## Your assignment
Every line from the start of the records below to the line containing "Definition HEADER_CHARS : list" should be retyped exactly, that line included, and no others.

## Saved data entries
(* ===== verification/Headers.v ===== *)
(** * Header names, values and the header map

    Models [src/ylong_http/src/headers.rs]: names normalised to lower case
    through [HEADER_CHARS], values checked byte by byte, and [Headers], a hash
    map from names to lists of values, as a [gmap]. *)

From S2P Require Import Prelude.
From stdpp Require Export gmap.
#[local] Open Scope Z_scope.

(** The errors of this file are all [ErrorKind::InvalidInput]. *)
Inductive HttpError := InvalidInput.

(** ** Names *)

(** [HEADER_CHARS]: the lower-case byte, or 0 for a byte that is refused. *)
Definition HEADER_CHARS : list Z :=
  [0; 0; 0; 0; 0; 0; 0; 0; 0; 0; 0; 0; 0; 0; 0; 0;
   0; 0; 0; 0; 0; 0; 0; 0; 0; 0; 0; 0; 0; 0; 0; 0;
   32; 33; 34; 35; 36; 37; 38; 39; 0; 0; 42; 43; 44; 45; 46; 47;
   48; 49; 50; 51; 52; 53; 54; 55; 56; 57; 0; 0; 0; 0; 0; 0;
   0; 97; 98; 99; 100; 101; 102; 103; 104; 105; 106; 107; 108; 109; 110; 111;
   112; 113; 114; 115; 116; 117; 118; 119; 120; 121; 122; 0; 0; 0; 94; 95;
   96; 97; 98; 99; 100; 101; 102; 103; 104; 105; 106; 107; 108; 109; 110; 111;
   112; 113; 114; 115; 116; 117; 118; 119; 120; 121; 122; 0; 124; 0; 126; 0;
   0; 0; 0; 0; 0; 0; 0; 0; 0; 0; 0; 0; 0; 0; 0; 0;
   0; 0; 0; 0; 0; 0; 0; 0; 0; 0; 0; 0; 0; 0; 0; 0;
   0; 0; 0; 0; 0; 0; 0; 0; 0; 0; 0; 0; 0; 0; 0; 0;
   0; 0; 0; 0; 0; 0; 0; 0; 0; 0; 0; 0; 0; 0; 0; 0;
   0; 0; 0; 0; 0; 0; 0; 0; 0; 0; 0; 0; 0; 0; 0; 0;
   0; 0; 0; 0; 0; 0; 0; 0; 0; 0; 0; 0; 0; 0; 0; 0;
   0; 0; 0; 0; 0; 0; 0; 0; 0; 0; 0; 0; 0; 0; 0; 0;
   0; 0; 0; 0; 0; 0; 0; 0; 0; 0; 0; 0; 0; 0; 0; 0].

(** [HEADER_CHARS[b as usize]]. *)
Definition header_char (b : Z) : Z := nth (Z.to_nat b) HEADER_CHARS 0.

(** [HeaderName::normalize], also [HeaderName::from_bytes]. *)
Fixpoint normalize (input : bytes) : result HttpError bytes :=
  match input with
  | [] => Ok []
  | b :: input =>
      let c := header_char b in
      if c =? 0 then Err InvalidInput
      else dst ← normalize input; mret (c :: dst)
  end.

(** ** Values *)

Record HeaderValue := mkHeaderValue { hv_inner : list bytes; hv_is_sensitive : bool }.

(** [HeaderValue::is_valid]. *)
Definition is_valid (b : Z) : bool := (32 <=? b) && negb (b =? 127) || (b =? 9).

(** [HeaderValue::from_bytes]. *)
Definition HeaderValue_from_bytes (l : bytes) : result HttpError HeaderValue :=
  if forallb is_valid l then Ok (mkHeaderValue [l] false) else Err InvalidInput.

(** [HeaderValue::append]. *)
Definition HeaderValue_append (v other : HeaderValue) : HeaderValue :=
  mkHeaderValue (hv_inner v ++ hv_inner other) (hv_is_sensitive v).

(** [HeaderValue::append_bytes]. *)
Definition HeaderValue_append_bytes (l : bytes) : ST HeaderValue HttpError () := λ v,
  if forallb is_valid l then (mkHeaderValue (hv_inner v ++ [l]) (hv_is_sensitive v), Ok ())
  else (v, Err InvalidInput).

(** [HeaderValue::to_string] and [to_vec]: the values joined with a comma and a
    space. *)
Fixpoint to_vec_from (n : nat) (inner : list bytes) : bytes :=
  match inner with
  | [] => []
  | i :: inner => (if Nat.eqb n 0 then [] else bs ", ") ++ i ++ to_vec_from (S n) inner
  end.
Definition HeaderValue_to_vec (v : HeaderValue) : bytes := to_vec_from 0 (hv_inner v).

(** ** The map *)

Abbreviation Headers := (gmap bytes HeaderValue).

Definition Headers_len (m : Headers) : Z := Z.of_nat (size m).

(** [Headers::get]: an invalid name is found nowhere. *)
Definition Headers_get (m : Headers) (name : bytes) : option HeaderValue :=
  match normalize name with Ok name => m !! name | _ => None end.

(** [Headers::insert]: the previous value is returned. *)
Definition Headers_insert (name value : bytes) : ST Headers HttpError (option HeaderValue) := λ m,
  match normalize name, HeaderValue_from_bytes value with
  | Ok name, Ok value => (<[name := value]> m, Ok (m !! name))
  | _, _ => (m, Err InvalidInput)
  end.

(** [Headers::append]. *)
Definition Headers_append (name value : bytes) : ST Headers HttpError () := λ m,
  match normalize name, HeaderValue_from_bytes value with
  | Ok name, Ok value =>
      match m !! name with
      | Some old => (<[name := HeaderValue_append old value]> m, Ok ())
      | None => (<[name := value]> m, Ok ())
      end
  | _, _ => (m, Err InvalidInput)
  end.

(** [Headers::remove]. *)
Definition Headers_remove (name : bytes) (m : Headers) : Headers * option HeaderValue :=
  match normalize name with
  | Ok name => (delete name m, m !! name)
  | _ => (m, None)
  end.

(** ** Lemmas *)

Lemma normalize_no_panic name : normalize name ≠ Panic.
Proof.
  induction name as [|b name IH]; [done|]. cbn [normalize].
  destruct (_ =? 0); [done|]. unfold mbind, result_mbind.
  by destruct (normalize name).
Qed.

(** A normalised byte is its own normal form. *)
Lemma header_chars_idem b :
  header_char b ≠ 0 → header_char (header_char b) = header_char b.
Proof.
  assert (Forall (λ c, c ≠ 0 → header_char c = c) HEADER_CHARS) as H.
  { apply Forall_forall. intros c Hc Hne.
    assert (forallb (λ c, (c =? 0) || (header_char c =? c)) HEADER_CHARS = true)
      as Hall by (vm_compute; reflexivity).
    rewrite forallb_forall in Hall. apply list_elem_of_In, Hall, orb_true_iff in Hc.
    destruct Hc as [Hc|Hc]; bool_to_prop; done. }
  rewrite Forall_forall in H. intros Hne. apply H; [|done].
  unfold header_char in *. destruct (nth_in_or_default (Z.to_nat b) HEADER_CHARS 0) as [Hin|Hd]; [|congruence].
  by apply list_elem_of_In.
Qed.

#[local] Opaque header_char.

Lemma normalize_idem name n : normalize name = Ok n → normalize n = Ok n.
Proof.
  revert n. induction name as [|b name IH]; intros n; cbn [normalize]; [by intros [= <-]|].
  destruct (Z.eqb_spec (header_char b) 0) as [|Hne]; [done|].
  unfold mbind, result_mbind. destruct (normalize name) as [m|e|] eqn:E; [|done..].
  unfold result_bind, mret, result_ret. intros [= <-]. cbn [normalize].
  rewrite header_chars_idem by done.
  destruct (Z.eqb_spec (header_char b) 0); [done|].
  unfold mbind, result_mbind, result_bind. by rewrite (IH m eq_refl).
Qed.

(** The names found in a map built by [append] and [insert] are normalised. *)
Definition headers_inv (m : Headers) : Prop := ∀ n v, m !! n = Some v → normalize n = Ok n.

(** [append] adds the value after those of the same name, whatever the
    case of the name it is looked up with, leaves every other name alone and
    keeps the keys normalised; an invalid name or value is refused and changes
    nothing. *)
Theorem headers_append_spec (m : Headers) (name value : bytes) (Hinv : headers_inv m) :
  match normalize name, forallb is_valid value with
  | Ok n, true =>
      (Headers_append name value m).2 = Ok () ∧
      headers_inv (Headers_append name value m).1 ∧
      (∀ name', normalize name' = Ok n →
        hv_inner <$> Headers_get (Headers_append name value m).1 name' =
          Some (from_option hv_inner [] (Headers_get m name') ++ [value])) ∧
      (∀ name', normalize name' ≠ Ok n →
        Headers_get (Headers_append name value m).1 name' = Headers_get m name')
  | _, _ => Headers_append name value m = (m, Err InvalidInput)
  end.
Proof.
  unfold Headers_append, HeaderValue_from_bytes, Headers_get.
  destruct (normalize name) as [n|[]|] eqn:En; [|by destruct (forallb is_valid value)|by apply normalize_no_panic in En].
  destruct (forallb is_valid value); [|done].
  assert (∀ x, headers_inv (<[n := x]> m)) as Hins.
  { intros x k v. rewrite lookup_insert. case_decide; [subst; intros _|apply Hinv].
    by eapply normalize_idem. }
  destruct (m !! n) as [old|] eqn:Eo; cbn [fst snd];
    (split; [done|split; [apply Hins|split]]); intros name' Hn'.
  - rewrite Hn', lookup_insert_eq, Eo. done.
  - destruct (normalize name') as [n'| |]; [|done..]. rewrite lookup_insert_ne; congruence.
  - rewrite Hn', lookup_insert_eq, Eo. done.
  - destruct (normalize name') as [n'| |]; [|done..]. rewrite lookup_insert_ne; congruence.
Qed.

Lemma headers_append_spec_witness :
  headers_inv ∅ ∧
  hv_inner <$> Headers_get (Headers_append (bs "Accept") (bs "text/html") ∅).1 (bs "ACCEPT")
    = Some [bs "text/html"].
Proof.
  assert (headers_inv ∅) as H by (intros n v Hn; rewrite lookup_empty in Hn; discriminate Hn).
  split; [exact H|].
  refine (proj1 (proj2 (proj2 (headers_append_spec ∅ (bs "Accept") (bs "text/html") H)))
    (bs "ACCEPT") _). vm_compute. reflexivity.
Defined.
(* ===== verification/Parts.v ===== *)
(** * Header blocks of HTTP/2

    Models [src/ylong_http/src/pseudo.rs] and [src/ylong_http/src/h2/parts.rs]:
    the pseudo headers and the [Parts] that an HPACK decoder fills. *)

From S2P Require Import Prelude Headers HpackTable.
#[local] Open Scope Z_scope.

Record PseudoHeaders := mkPseudo {
  ph_authority : option bytes;
  ph_method : option bytes;
  ph_path : option bytes;
  ph_scheme : option bytes;
  ph_status : option bytes }.

Definition PseudoHeaders_new : PseudoHeaders := mkPseudo None None None None None.

Definition PseudoHeaders_is_empty (p : PseudoHeaders) : bool :=
  match p with mkPseudo None None None None None => true | _ => false end.

Definition set_authority (v : option bytes) (p : PseudoHeaders) : PseudoHeaders :=
  mkPseudo v (ph_method p) (ph_path p) (ph_scheme p) (ph_status p).
Definition set_method (v : option bytes) (p : PseudoHeaders) : PseudoHeaders :=
  mkPseudo (ph_authority p) v (ph_path p) (ph_scheme p) (ph_status p).
Definition set_path (v : option bytes) (p : PseudoHeaders) : PseudoHeaders :=
  mkPseudo (ph_authority p) (ph_method p) v (ph_scheme p) (ph_status p).
Definition set_scheme (v : option bytes) (p : PseudoHeaders) : PseudoHeaders :=
  mkPseudo (ph_authority p) (ph_method p) (ph_path p) v (ph_status p).
Definition set_status (v : option bytes) (p : PseudoHeaders) : PseudoHeaders :=
  mkPseudo (ph_authority p) (ph_method p) (ph_path p) (ph_scheme p) v.

(** [take_method] and the like: the value, and the headers without it. *)
Definition take_authority (p : PseudoHeaders) : PseudoHeaders * option bytes :=
  (set_authority None p, ph_authority p).
Definition take_method (p : PseudoHeaders) : PseudoHeaders * option bytes :=
  (set_method None p, ph_method p).
Definition take_path (p : PseudoHeaders) : PseudoHeaders * option bytes :=
  (set_path None p, ph_path p).
Definition take_scheme (p : PseudoHeaders) : PseudoHeaders * option bytes :=
  (set_scheme None p, ph_scheme p).
Definition take_status (p : PseudoHeaders) : PseudoHeaders * option bytes :=
  (set_status None p, ph_status p).

Record Parts := mkParts { parts_pseudo : PseudoHeaders; parts_map : Headers }.

Definition Parts_new : Parts := mkParts PseudoHeaders_new ∅.

Definition Parts_is_empty (p : Parts) : bool :=
  PseudoHeaders_is_empty (parts_pseudo p) && bool_decide (parts_map p = ∅).

(** [Parts::update]: the [unwrap] of [Headers::append] panics on a name or a
    value that [Headers] refuses. *)
Definition Parts_update {E} (header : Header) (value : bytes) : ST Parts E () := λ p,
  match header with
  | Authority => (mkParts (set_authority (Some value) (parts_pseudo p)) (parts_map p), Ok ())
  | Method => (mkParts (set_method (Some value) (parts_pseudo p)) (parts_map p), Ok ())
  | Path => (mkParts (set_path (Some value) (parts_pseudo p)) (parts_map p), Ok ())
  | Scheme => (mkParts (set_scheme (Some value) (parts_pseudo p)) (parts_map p), Ok ())
  | Status => (mkParts (set_status (Some value) (parts_pseudo p)) (parts_map p), Ok ())
  | Other header =>
      match Headers_append header value (parts_map p) with
      | (m, Ok _) => (mkParts (parts_pseudo p) m, Ok ())
      | (_, _) => (p, Panic)
      end
  end.

(** What [Parts::update] accepts. *)
Definition field_ok (h : Header) (v : bytes) : bool :=
  match h with
  | Other n => is_Ok (normalize n) && forallb is_valid v
  | _ => true
  end.

Lemma Parts_update_cases {E} h v p :
  if field_ok h v then ∃ p', Parts_update (E:=E) h v p = (p', Ok ())
  else Parts_update (E:=E) h v p = (p, Panic).
Proof.
  destruct h; cbn [field_ok Parts_update]; eauto.
  unfold Headers_append, HeaderValue_from_bytes.
  destruct (normalize s) as [n| |]; cbn [is_Ok andb]; [|done..].
  destruct (forallb is_valid v); [|done].
  destruct (parts_map p !! n); eauto.
Qed.
Record NameAndValue := mkNameAndValue {
  nv_index : option IntegerEncoder;
  nv_name_length : option IntegerEncoder;
  nv_name_octets : option Octets;
  nv_value_length : option IntegerEncoder;
  nv_value_octets : option Octets }.

(** [IndexAndValue::new().set_index(..).set_value(..)]. *)
Definition IndexAndValue_new (index mask pre : Z) (value : bytes) (h : bool) : IndexAndValue :=
  let octets := Octets_new value h in
  mkIndexAndValue (Some (Integer_index index mask pre))
    (Some (Integer_length (len (oc_src octets)) h)) (Some octets).

(** [NameAndValue::new().set_index(..).set_name_and_value(..)]. *)
Definition NameAndValue_new (mask pre : Z) (name value : bytes) (h : bool) : NameAndValue :=
  let name_octets := Octets_new name h in
  let value_octets := Octets_new value h in
  mkNameAndValue (Some (Integer_index 0 mask pre))
    (Some (Integer_length (len (oc_src name_octets)) h)) (Some name_octets)
    (Some (Integer_length (len (oc_src value_octets)) h)) (Some value_octets).

(** The macro [check_and_encode!]: what is written, the room that is left, and
    the item, [None] once it is written. *)
Definition check_and_encode {S} (enc : S → nat → EncResult S) (item : option S) (room : nat) :
    bytes * nat * option S :=
  match item with
  | None => ([], room, None)
  | Some i => let '(out, r) := enc i room in (out, (room - length out)%nat, r)
  end.

(** [IndexAndValue::encode]: each item that stays stops the encoding. *)
Definition IndexAndValue_encode (s : IndexAndValue) (room : nat) : EncResult IndexAndValue :=
  let '(mkIndexAndValue i vl vo) := s in
  let '(o1, room, i) := check_and_encode Integer_encode i room in
  if i is Some _ then (o1, Some (mkIndexAndValue i vl vo)) else
  let '(o2, room, vl) := check_and_encode Integer_encode vl room in
  if vl is Some _ then (o1 ++ o2, Some (mkIndexAndValue i vl vo)) else
  let '(o3, room, vo) := check_and_encode Octets_encode vo room in
  if vo is Some _ then (o1 ++ o2 ++ o3, Some (mkIndexAndValue i vl vo)) else (o1 ++ o2 ++ o3, None).

(** [NameAndValue::encode]. *)
Definition NameAndValue_encode (s : NameAndValue) (room : nat) : EncResult NameAndValue :=
  let '(mkNameAndValue i nl no vl vo) := s in
  let '(o1, room, i) := check_and_encode Integer_encode i room in
  if i is Some _ then (o1, Some (mkNameAndValue i nl no vl vo)) else
  let '(o2, room, nl) := check_and_encode Integer_encode nl room in
  if nl is Some _ then (o1 ++ o2, Some (mkNameAndValue i nl no vl vo)) else
  let '(o3, room, no) := check_and_encode Octets_encode no room in
  if no is Some _ then (o1 ++ o2 ++ o3, Some (mkNameAndValue i nl no vl vo)) else
  let '(o4, room, vl) := check_and_encode Integer_encode vl room in
  if vl is Some _ then (o1 ++ o2 ++ o3 ++ o4, Some (mkNameAndValue i nl no vl vo)) else
  let '(o5, room, vo) := check_and_encode Octets_encode vo room in
  if vo is Some _ then (o1 ++ o2 ++ o3 ++ o4 ++ o5, Some (mkNameAndValue i nl no vl vo))
  else (o1 ++ o2 ++ o3 ++ o4 ++ o5, None).

(** [ReprEncodeState]. *)
Inductive ReprEncodeState :=
  | EIndexed (index : IntegerEncoder)
  | EIndexing (inner : IndexAndValue)
  | EIndexingWithName (inner : NameAndValue)
  | EWithoutIndexing (inner : IndexAndValue)
  | EWithoutIndexingWithName (inner : NameAndValue)
  | ENeverIndexed (inner : IndexAndValue)
  | ENeverIndexedWithName (inner : NameAndValue).

(** The seven [new] functions. *)
Definition Indexed_new (index : Z) : ReprEncodeState :=
  EIndexed (Integer_index index (prefix_index_mask PB_INDEXED) 0x80).
Definition Indexing_new (index : Z) (value : bytes) (h : bool) : ReprEncodeState :=
  EIndexing (IndexAndValue_new index (prefix_index_mask PB_LITERAL_WITH_INDEXING) 0x40 value h).
Definition IndexingWithName_new (name value : bytes) (h : bool) : ReprEncodeState :=
  EIndexingWithName (NameAndValue_new (prefix_index_mask PB_LITERAL_WITH_INDEXING) 0x40 name value h).
Definition WithoutIndexing_new (index : Z) (value : bytes) (h : bool) : ReprEncodeState :=
  EWithoutIndexing
    (IndexAndValue_new index (prefix_index_mask PB_LITERAL_WITHOUT_INDEXING) 0x00 value h).
Definition WithoutIndexingWithName_new (name value : bytes) (h : bool) : ReprEncodeState :=
  EWithoutIndexingWithName
    (NameAndValue_new (prefix_index_mask PB_LITERAL_WITHOUT_INDEXING) 0x00 name value h).
Definition NeverIndexed_new (index : Z) (value : bytes) (h : bool) : ReprEncodeState :=
  ENeverIndexed (IndexAndValue_new index (prefix_index_mask PB_LITERAL_NEVER_INDEXED) 0x10 value h).
Definition NeverIndexedWithName_new (name value : bytes) (h : bool) : ReprEncodeState :=
  ENeverIndexedWithName
    (NameAndValue_new (prefix_index_mask PB_LITERAL_NEVER_INDEXED) 0x10 name value h).

Definition map_err {S T} (f : S → T) (r : EncResult S) : EncResult T := (r.1, f <$> r.2).

(** [ReprEncodeState::encode], with the [encode] of the seven structures. *)
Definition ReprEncodeState_encode (s : ReprEncodeState) (room : nat) : EncResult ReprEncodeState :=
  match s with
  | EIndexed i => map_err EIndexed (Integer_encode i room)
  | EIndexing i => map_err EIndexing (IndexAndValue_encode i room)
  | EIndexingWithName i => map_err EIndexingWithName (NameAndValue_encode i room)
  | EWithoutIndexing i => map_err EWithoutIndexing (IndexAndValue_encode i room)
  | EWithoutIndexingWithName i => map_err EWithoutIndexingWithName (NameAndValue_encode i room)
  | ENeverIndexed i => map_err ENeverIndexed (IndexAndValue_encode i room)
  | ENeverIndexedWithName i => map_err ENeverIndexedWithName (NameAndValue_encode i room)
  end.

## Output of the exercise
(* ===== verification/Headers.v ===== *)
(** * Header names, values and the header map

    Models [src/ylong_http/src/headers.rs]: names normalised to lower case
    through [HEADER_CHARS], values checked byte by byte, and [Headers], a hash
    map from names to lists of values, as a [gmap]. *)

From S2P Require Import Prelude.
From stdpp Require Export gmap.
#[local] Open Scope Z_scope.

(** The errors of this file are all [ErrorKind::InvalidInput]. *)
Inductive HttpError := InvalidInput.

(** ** Names *)

(** [HEADER_CHARS]: the lower-case byte, or 0 for a byte that is refused. *)
Definition HEADER_CHARS : list Z :=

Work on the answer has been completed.